Statistics theory: Difference between revisions

Revision as of 02:08, 11 December 2007

Main Article

Discussion

Related Articles ^[?]

Bibliography ^[?]

External Links ^[?]

Citable Version ^[?]

Advanced ^[?]

This editable Main Article is under development and subject to a disclaimer.

[edit intro]

Statistics refers primarily to a branch of mathematics that specializes in enumeration, or counted, data and their relation to measured data. It may also refer to a fact of classification, which is the chief source of all statistics, and has a relationship to psychometric applications in the social sciences.

An individual statistic refers to a derived numerical value, such as a mean, a coefficient of correlation, or some other single concept of descriptive statistics . It may also refer to an idea associated with an average, such as a median, or standard deviation, or some value computed from a set of data. ^[1]

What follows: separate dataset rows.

Lemma parent_chain_keys (cf : gmap coord coord) (v : coord) (l : list coord) :
  parent_chain cf v l -> NoDup l ->
  exists K : gset coord, K ⊆ dom cf /\ K ⊆ list_to_set l /\ (size K + 1 = length l)%nat.
Proof.
  induction 1 as [v Hv | v u l Hv Hl IH]; intros Hnd.
  - exists ∅. rewrite size_empty. simpl. split; [set_solver | split; [set_solver | lia]].
  - apply NoDup_cons in Hnd as [Hvl Hnd].
    destruct (IH Hnd) as (K & HK1 & HK2 & HK3).
    assert (HvK : v ∉ K).
    { intros HvK. apply HK2, elem_of_list_to_set in HvK. contradiction. }
    exists ({[v]} ∪ K). split; [|split].
    + apply union_subseteq. split; [|exact HK1].
      apply singleton_subseteq_l, elem_of_dom. rewrite Hv. eexists; reflexivity.
    + simpl. set_solver.
    + rewrite (size_union {[v]} K), size_singleton by set_solver. simpl. lia.
Qed.

Section Ranked.
Context (cf : gmap coord coord) (P : coord -> Prop) (D : coord -> nat).
Hypothesis ranked : forall v u, P v -> cf !! v = Some u -> P u /\ (D u < D v)%nat.

Lemma parent_chain_exists (v : coord) : P v -> exists l, parent_chain cf v l.
Proof.
  remember (D v) as n eqn:En. revert v En.
  induction n as [n IH] using lt_wf_ind. intros v En Hv.
  destruct (cf !! v) as [u|] eqn:Ev.
  - destruct (ranked v u Hv Ev) as [Hu Hlt].
    destruct (IH (D u) ltac:(lia) u eq_refl Hu) as [l Hl].
    exists (v :: l). econstructor; eauto.
  - exists [v]. constructor. exact Ev.
Qed.

Lemma parent_chain_ranked (v : coord) (l : list coord) :
  parent_chain cf v l -> P v ->
  Forall P l /\ (forall x, x ∈ l -> (D x <= D v)%nat) /\ NoDup l /\
  (length l <= S (D v))%nat.
Proof.
  induction 1 as [v Hv | v u l Hv Hl IH]; intros HP.
  - split; [constructor; [exact HP | constructor]|]. split.
    + intros x Hx. apply list_elem_of_singleton in Hx. subst. lia.
    + split; [apply NoDup_singleton | simpl; lia].
  - destruct (ranked v u HP Hv) as [Hu Hlt].
    destruct (IH Hu) as (HF & HD & Hnd & Hlen). split; [constructor; assumption|].
    split; [|split].
    + intros x Hx. apply elem_of_cons in Hx as [->|Hx]; [lia|]. specialize (HD x Hx). lia.
    + constructor; [|exact Hnd]. intros Hvl. specialize (HD v Hvl). lia.
    + simpl. lia.
Qed.

(** When every predecessor link of [came_from] lowers a rank [D], the
    reconstruction from a cell [v] succeeds and returns the reversed chain
    of predecessors, of at most [D v + 1] cells. *)
Lemma reconstruct_path_ranked (v : coord) :
  P v ->
  exists l, parent_chain cf v l /\ reconstruct_path cf v = Some (rev l) /\
    Forall P l /\ (length l <= S (D v))%nat.
Proof.
  intros Hv. destruct (parent_chain_exists v Hv) as [l Hl].
  destruct (parent_chain_ranked v l Hl Hv) as (HF & _ & Hnd & Hlen).
  exists l. split; [exact Hl|]. split; [|split; assumption].
  destruct (parent_chain_keys cf v l Hl Hnd) as (K & HK1 & _ & HK3).
  apply subseteq_size in HK1. rewrite size_dom in HK1.
  unfold reconstruct_path.
  rewrite (reconstruct_loop_chain cf v l Hl (size cf) [v]) by lia.
  destruct (parent_chain_head _ _ _ Hl) as [l' ->]. reflexivity.
Qed.

End Ranked.

Lemma parent_chain_path (cf : gmap coord coord) (v : coord) (l : list coord) :
  parent_chain cf v l ->
  chain (fun x y => cf !! y = Some x) (rev l) /\ last (rev l) = Some v /\
  exists r, head (rev l) = Some r /\ cf !! r = None.
Proof.
  induction 1 as [v Hv | v u l Hv Hl IH].
  - simpl. split; [exact I|]. split; [reflexivity|]. eauto.
  - destruct IH as (Hc & Hlast & r & Hr & Hrn). simpl. split; [|split].
    + apply chain_snoc; [exact Hc|]. intros x Hx. rewrite Hlast in Hx.
      injection Hx as <-. exact Hv.
    + rewrite last_app. reflexivity.
    + exists r. split; [|exact Hrn].
      destruct (parent_chain_head _ _ _ Hl) as [l' ->]. simpl in *.
      destruct (rev l') as [|a l'']; simpl in *; [exact Hr|]. exact Hr.
Qed.

(** ** Walks *)

Lemma around_adjacent (p q : coord) : In q (around p) <-> adjacent p q.
Proof.
  destruct p as [r c], q as [r' c']. unfold around, adjacent. simpl. split.
  - intros [H|[H|[H|[H|[]]]]]; injection H as <- <-; lia.
  - intros H.
    assert ((r' = r - 1 /\ c' = c) \/ (r' = r /\ c' = c + 1) \/
            (r' = r + 1 /\ c' = c) \/ (r' = r /\ c' = c - 1)) as Hc by lia.
    destruct Hc as [[-> ->]|[[-> ->]|[[-> ->]|[-> ->]]]]; auto.
Qed.

Lemma NoDup_around (p : coord) : NoDup (around p).
Proof.
  destruct p as [r c]. unfold around. simpl.
  repeat constructor; intros H; apply list_elem_of_In in H; simpl in H;
    repeat match goal with
    | H : _ \/ _ |- _ => destruct H as [H|H]
    | H : (_, _) = (_, _) |- _ => injection H; lia
    | H : False |- _ => contradiction
    end.
Qed.

Lemma NoDup_get_neighbors (g : Grid) (p : coord) : NoDup (get_neighbors g p).
Proof.
  rewrite get_neighbors_filter. apply NoDup_ListNoDup, List.NoDup_filter, NoDup_ListNoDup.
  apply NoDup_around.
Qed.

Lemma chain_snoc_inv (R : coord -> coord -> Prop) (l : list coord) (y : coord) :
  chain R (l ++ [y]) -> chain R l /\ (forall x, last l = Some x -> R x y).
Proof.
  induction l as [|x [|x' l] IH]; simpl; intros Hc.
  - split; [exact I | discriminate].
  - destruct Hc as [H _]. split; [exact I|]. intros z Hz. injection Hz as <-. exact H.
  - destruct Hc as [H1 H2]. destruct (IH H2) as [IH1 IH2].
    split; [split; assumption|]. exact IH2.
Qed.

(** A walk along [get_neighbors] from [s] to [x]. *)
Definition walk_from (g : Grid) (s x : coord) (w : list coord) : Prop :=
  head w = Some s /\ last w = Some x /\ is_walk g w.

Lemma walk_from_snoc (g : Grid) (s x y : coord) (w : list coord) :
  walk_from g s x (w ++ [y]) ->
  y = x /\ ((w = [] /\ x = s) \/
            exists p, walk_from g s p w /\ In x (get_neighbors g p)).
Proof.
  intros (Hh & Hl & Hw). rewrite last_app in Hl. simpl in Hl. injection Hl as ->.
  split; [reflexivity|].
  apply chain_snoc_inv in Hw as [Hw Hlast].
  destruct (last w) as [p|] eqn:Ep.
  - right. exists p. split; [|apply Hlast; reflexivity].
    split; [|split; [exact Ep | exact Hw]].
    destruct w as [|a w']; [discriminate | exact Hh].
  - left. apply last_None in Ep. subst w. simpl in Hh. injection Hh as ->. auto.
Qed.

Lemma walk_from_length (g : Grid) (s x : coord) (w : list coord) :
  walk_from g s x w -> (1 <= length w)%nat.
Proof. intros (Hh & _). destruct w; [discriminate | simpl; lia]. Qed.

Lemma valid_path_walk (g : Grid) (s t : coord) (p : list coord) :
  valid_path g s t p -> walk_from g s t p.
Proof.
  intros (Hh & Hl & Hf & Hc). split; [exact Hh|]. split; [exact Hl|].
  clear Hh Hl. induction p as [|x [|y p] IH]; simpl in *; auto.
  destruct Hc as [Ha Hc]. inversion Hf as [|? ? Hx Hf']. subst.
  split; [|apply IH; assumption].
  inversion Hf' as [|? ? [Hb Ho] _]. subst.
  apply get_neighbors_In. split; [apply around_adjacent, Ha|]. auto.
Qed.

Lemma walk_from_valid (g : Grid) (s t : coord) (p : list coord) :
  free_cell g s -> walk_from g s t p -> valid_path g s t p.
Proof.
  intros Hs (Hh & Hl & Hw). split; [exact Hh|]. split; [exact Hl|].
  clear Hl. revert s Hs Hh. induction p as [|x [|y p] IH]; intros s Hs Hh;
    simpl in *; [discriminate| |]; injection Hh as ->.
  - split; [constructor; [exact Hs | constructor] | exact I].
  - destruct Hw as [Hxy Hw].
    destruct (IH Hw y) as [Hf Hc]; [|reflexivity|].
    + apply get_neighbors_In in Hxy as (_ & Hb & Ho). split; assumption.
    + split; [constructor; assumption|]. split; [|exact Hc].
      apply get_neighbors_In in Hxy as (Ha & _). apply around_adjacent, Ha.
Qed.

Lemma filter_ext_elem (P1 P2 : coord -> Prop) `{forall x, Decision (P1 x)}
    `{forall x, Decision (P2 x)} (l : list coord) :
  (forall x, x ∈ l -> P1 x <-> P2 x) -> filter P1 l = filter P2 l.
Proof.
  induction l as [|a l IH]; intros HP; [reflexivity|].
  rewrite !filter_cons. rewrite IH by (intros x Hx; apply HP; set_solver).
  destruct (decide (P1 a)) as [H1|H1], (decide (P2 a)) as [H2|H2]; try reflexivity;
    exfalso; pose proof (HP a ltac:(set_solver)); tauto.
Qed.

Lemma size_difference_list (U V : gset coord) (l : list coord) :
  NoDup l -> (forall x, x ∈ l -> x ∈ U /\ x ∉ V) ->
  (size (U ∖ (list_to_set l ∪ V)) + length l = size (U ∖ V))%nat.
Proof.
  revert V. induction l as [|a l IH]; intros V Hnd Hl; simpl.
  - rewrite (left_id_L ∅ union V). lia.
  - apply NoDup_cons in Hnd as [Ha Hnd].
    rewrite <- (assoc_L union).
    assert (Hl' : forall x, x ∈ l -> x ∈ U /\ x ∉ V)
      by (intros x Hx; apply Hl; set_solver).
    pose proof (IH V Hnd Hl') as E1. pose proof (Hl a ltac:(set_solver)) as [HaU HaV].
    assert (Ha' : a ∉ list_to_set l ∪ V)
      by (rewrite elem_of_union, elem_of_list_to_set; tauto).
    pose proof (size_difference_add U (list_to_set l ∪ V) a HaU Ha') as E2. lia.
Qed.

Lemma size_list_to_set_disjoint (V : gset coord) (l : list coord) :
  NoDup l -> (forall x, x ∈ l -> x ∉ V) ->
  size (list_to_set l ∪ V) = (length l + size V)%nat.
Proof.
  revert V. induction l as [|a l IH]; intros V Hnd Hl; simpl.
  - rewrite (left_id_L ∅ union V). reflexivity.
  - apply NoDup_cons in Hnd as [Ha Hnd].
    rewrite <- (assoc_L union).
    rewrite (size_union {[a]} (list_to_set l ∪ V)), size_singleton.
    + rewrite IH; [lia | exact Hnd |]. intros x Hx. apply Hl. set_solver.
    + pose proof (Hl a ltac:(set_solver)). set_solver.
Qed.

(** States reached by a loop from its initial state. *)
Inductive reachable {S : Type} (step : S -> step_result S) (st0 : S) : S -> Prop :=
| reach_init : reachable step st0 st0
| reach_step st st' : reachable step st0 st -> step st = Continue st' -> reachable step st0 st'.

Lemma reachable_inv {S : Type} (step : S -> step_result S) (I : S -> Prop) (st0 st : S) :
  I st0 -> (forall st st', I st -> step st = Continue st' -> I st') ->
  reachable step st0 st -> I st.
Proof. intros H0 Hs Hr. induction Hr; eauto. Qed.

(** ** Breadth-First *)

Lemma bfs_fold_spec (c : coord) (l : list coord) (st : RunBFS.state) :
  NoDup l ->
  RunBFS.queue (fold_left (RunBFS.visit_neighbor c) l st) =
    RunBFS.queue st ++ filter (fun n => n ∉ RunBFS.visited st) l /\
  RunBFS.visited (fold_left (RunBFS.visit_neighbor c) l st) =
    list_to_set (filter (fun n => n ∉ RunBFS.visited st) l) ∪ RunBFS.visited st /\
  (forall y, RunBFS.came_from (fold_left (RunBFS.visit_neighbor c) l st) !! y =
     if decide (y ∈ filter (fun n => n ∉ RunBFS.visited st) l) then Some c
     else RunBFS.came_from st !! y) /\
  RunBFS.n_visited (fold_left (RunBFS.visit_neighbor c) l st) = RunBFS.n_visited st /\
  RunBFS.n_explored (fold_left (RunBFS.visit_neighbor c) l st) =
    (RunBFS.n_explored st + length (filter (fun n => n ∉ RunBFS.visited st) l))%nat.
Proof.
  revert st. induction l as [|a l IH]; intros st Hnd.
  - cbn [fold_left]. rewrite filter_nil, app_nil_r. split; [reflexivity|].
    split; [simpl; rewrite (left_id_L ∅ union); reflexivity|].
    split; [intros y; rewrite decide_False; [reflexivity | apply not_elem_of_nil]|].
    split; [reflexivity | simpl; lia].
  - apply NoDup_cons in Hnd as [Ha Hnd]. simpl fold_left.
    destruct (decide (a ∈ RunBFS.visited st)) as [Hv|Hv].
    + replace (RunBFS.visit_neighbor c st a) with st
        by (unfold RunBFS.visit_neighbor; rewrite decide_True by exact Hv; reflexivity).
      rewrite filter_cons_False by tauto. apply IH, Hnd.
    + replace (RunBFS.visit_neighbor c st a) with
        (RunBFS.mkState (RunBFS.queue st ++ [a]) ({[a]} ∪ RunBFS.visited st)
           (<[a:=c]> (RunBFS.came_from st)) (RunBFS.n_visited st)
           (S (RunBFS.n_explored st)))
        by (unfold RunBFS.visit_neighbor; rewrite decide_False by exact Hv; reflexivity).
      rewrite filter_cons_True by exact Hv.
      destruct (IH (RunBFS.mkState (RunBFS.queue st ++ [a]) ({[a]} ∪ RunBFS.visited st)
           (<[a:=c]> (RunBFS.came_from st)) (RunBFS.n_visited st)
           (S (RunBFS.n_explored st))) Hnd) as (H1 & H2 & H3 & H4 & H5). simpl in *.
      rewrite (filter_ext_elem (fun n => n ∉ {[a]} ∪ RunBFS.visited st)
                 (fun n => n ∉ RunBFS.visited st) l) in H1, H2, H3, H5
        by (intros x Hx; split; [set_solver|]; intros Hx' Hx''; set_solver).
      split; [rewrite H1, <- app_assoc; reflexivity|].
      split; [rewrite H2; simpl; apply leibniz_equiv; intros y; rewrite !elem_of_union; tauto|].
      split; [|split; [exact H4 | rewrite H5; simpl; lia]].
      intros y. rewrite H3. case_decide as Hy1; case_decide as Hy2.
      * reflexivity.
      * set_solver.
      * apply elem_of_cons in Hy2 as [->|Hy2]; [apply lookup_insert_eq | contradiction].
      * rewrite lookup_insert_ne; [reflexivity|]. intros ->. apply Hy2. left.
Qed.

Section BFSInvariant.
Context (g : Grid) (s goal : coord).

(** A cell taken off the queue and expanded. *)
Definition bfs_processed (st : RunBFS.state) (x : coord) : Prop :=
  x ∈ RunBFS.visited st /\ x ∉ RunBFS.queue st.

More precisely, in mathematical statistics, and in general usage, a statistic is defined as any measurable function of a data sample ^[2]. A data sample is described by instances of a random variable, such as a height, weight, polling results, test performance, etc., obtained by random sampling of a population.

Illustration of concept

Suppose one wishes to embark on a quantitative study of the height of adult men in some country C. How would one go about doing this and how can the data be summarized? In statistics, the approach taken is to assume/model the quantity of in interest, i.e., "height of adult men from the country C" as a random variable X, say, taking on values in [0,5] (measured in metres) and distributed according to some unknown probability distribution F on [0,5]. One important theme studied in the realm of statistics is to develop theoretically sound methods (firmly grounded in probability theory) to learn something about the postulated random variable X and also its distribution F by collecting samples of the height of a number of men randomly drawn from the adult male population of C.

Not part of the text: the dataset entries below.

(** C3 (as amended).  The newly succeeded resources are put in order by
    [sort.Slice], which promises no stability.  For every sort that meets
    its contract, what the call shows for them is a rearrangement in
    which, of two resources with different timestamps, the earlier one
    comes first.  The [sort.Slice] of the Go library is an insertion sort
    up to twelve elements: when at most twelve resources newly succeeded,
    the call also shows resources with equal timestamps in the order of
    the query.  Above twelve the order of equal timestamps is left to the
    sort. *)
Theorem C3_succeeded_sorted_by_timestamp r display operations
    (Hreach : reachesQuery r display = true)
    (Hq : GetDeploymentResourceOperations r = Ok operations) :
  let news :=
    List.filter (newIn (displayedResources display) ProvisioningStateSucceeded)
      operations in
  let failed :=
    List.filter (newIn (displayedResources display) ProvisioningStateFailed)
      operations in
  (exists succeeded,
     List.filter aboutResource (eventsOf r display)
     = flat_map (resourceEvents r) (succeeded ++ failed)
     /\ uxResourceNames (eventsOf r display)
        = map nameOf (List.filter (hasDisplayName r) (succeeded ++ failed))
     /\ Permutation news succeeded
     /\ forall a b,
          In a news -> In b news ->
          Properties_Timestamp a < Properties_Timestamp b ->
          precedes a b succeeded
          /\ (hasDisplayName r a = true -> hasDisplayName r b = true ->
              precedes (nameOf a) (nameOf b) (uxResourceNames (eventsOf r display))))
  /\ ((length news <= 12)%nat ->
      exists succeeded,
        List.filter aboutResource (eventsOf (sorter := goSorter) r display)
        = flat_map (resourceEvents r) (succeeded ++ failed)
        /\ uxResourceNames (eventsOf (sorter := goSorter) r display)
           = map nameOf (List.filter (hasDisplayName r) (succeeded ++ failed))
        /\ Permutation news succeeded
        /\ StronglySorted
             (fun a b => Properties_Timestamp a <= Properties_Timestamp b) succeeded
        /\ forall a b,
             precedes a b news ->
             Properties_Timestamp a = Properties_Timestamp b ->
             precedes a b succeeded
             /\ (hasDisplayName r a = true -> hasDisplayName r b = true ->
                 precedes (nameOf a) (nameOf b)
                   (uxResourceNames (eventsOf (sorter := goSorter) r display)))).
Proof.
  intros news failed. split.
  - exists (sort_Slice timestampBefore news).
    pose proof (tickResources_reached r display operations Hreach Hq) as Ht.
    fold news failed in Ht.
    assert (uxResourceNames (eventsOf r display)
            = map nameOf (List.filter (hasDisplayName r)
                            (sort_Slice timestampBefore news ++ failed))) as Hn.
    { rewrite <- Ht. apply eventsOf_names. }
    split; [rewrite <- Ht; now apply eventsOf_about|].
    split; [exact Hn|]. split; [apply sort_Slice_perm|].
    intros a b Ha Hb Hlt.
    assert (precedes a b (sort_Slice timestampBefore news)) as Hp.
    { apply sorted_precedes; [apply sorted_by_timestamp| | |exact Hlt];
        (eapply Permutation_in; [apply sort_Slice_perm|assumption]). }
    split; [exact Hp|]. intros Hda Hdb. rewrite Hn. now apply names_precede.
  - intros Hshort. exists (insertionSort timestampBefore news).
    pose proof (tickResources_reached (sorter := goSorter) r display operations
                  Hreach Hq) as Ht.
    fold news failed in Ht. cbn [sort_Slice goSorter] in Ht.
    rewrite (Slice_short timestampBefore news Hshort) in Ht.
    assert (uxResourceNames (eventsOf (sorter := goSorter) r display)
            = map nameOf (List.filter (hasDisplayName r)
                            (insertionSort timestampBefore news ++ failed))) as Hn.
    { rewrite <- Ht. apply eventsOf_names. }
    split; [rewrite <- Ht; now apply eventsOf_about|].
    split; [exact Hn|]. split; [apply insertionSort_perm|].
    split; [exact (sorted_by_timestamp (sorter := insertionSorter) news)|].
    intros a b Hp Heq.
    assert (precedes a b (insertionSort timestampBefore news)) as Hs.
    { apply insertionSort_stable; [exact Hp|].
      unfold timestampBefore. apply Z.ltb_ge. lia. }
    split; [exact Hs|]. intros Hda Hdb. rewrite Hn. now apply names_precede.
Qed.

End SortOrder.

(** ** Concrete worlds *)

Example sampleTick_siteAndPlan :
  snd (fst (sampleTick (sampleWorld (Ok siteAndPlan)) NewProvisioningProgressDisplay)) =
  [ EnsureBlankLine;
    MessageUxItem (MultilineMessage
      [ "You can view detailed progress in the Azure Portal:";
        ("https://portal.azure.com/d1" ++ LF)%string ]);
    MessageUxItem (DisplayedResource "App Service plan" "app" "Succeeded" 1500000000);
    LogPrintf "2024-05-01 10:00:01 - Succeeded App Service plan: app";
    MessageUxItem (DisplayedResource "App Service" "app" "Succeeded" 1500000000);
    LogPrintf "2024-05-01 10:00:02 - Succeeded App Service: app";
    ShowSpinner "Creating/Updating resources" ].
Proof. vm_compute. reflexivity. Qed.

Suppose that N adult men labeled $\scriptstyle M_{1},M_{2},\ldots ,M_{N}$ have been randomly drawn whose heights are $\scriptstyle x_{1},x_{2},\ldots ,x_{N}$ . An important, yet subtle point, to note here is that, due to random sampling, the data sample $\scriptstyle x_{1},x_{2},\ldots ,x_{N}$ obtained is actually an instance or realization of a sequence of independent random variables $\scriptstyle X_{1},X_{2},\ldots ,X_{N}$ with each random variable $\scriptstyle X_{i}$ being distributed identically according to the distribution of X (that is, each $\scriptstyle X_{i}$ has the distribution F). Such a sequence $\scriptstyle X_{1},X_{2},\ldots ,X_{N}$ is referred to in statistics as independent and identically distributed (i.i.d) random variables. To further clarify this point, suppose that there are two other investigators, Tim and Allen, also interested in the same quantitative study and they in turn also randomly sample N adult males from the population of C. Let Tim's height data sample be $\scriptstyle y_{1},y_{2},\ldots ,y_{N}$ and Allen's be $\scriptstyle z_{1},z_{2},\ldots ,z_{N}$ , then both samples are another realization of the i.i.d sequence $\scriptstyle X_{1},X_{2},\ldots ,X_{N}$ , just as the first sample $\scriptstyle x_{1},x_{2},\ldots ,x_{N}$ was.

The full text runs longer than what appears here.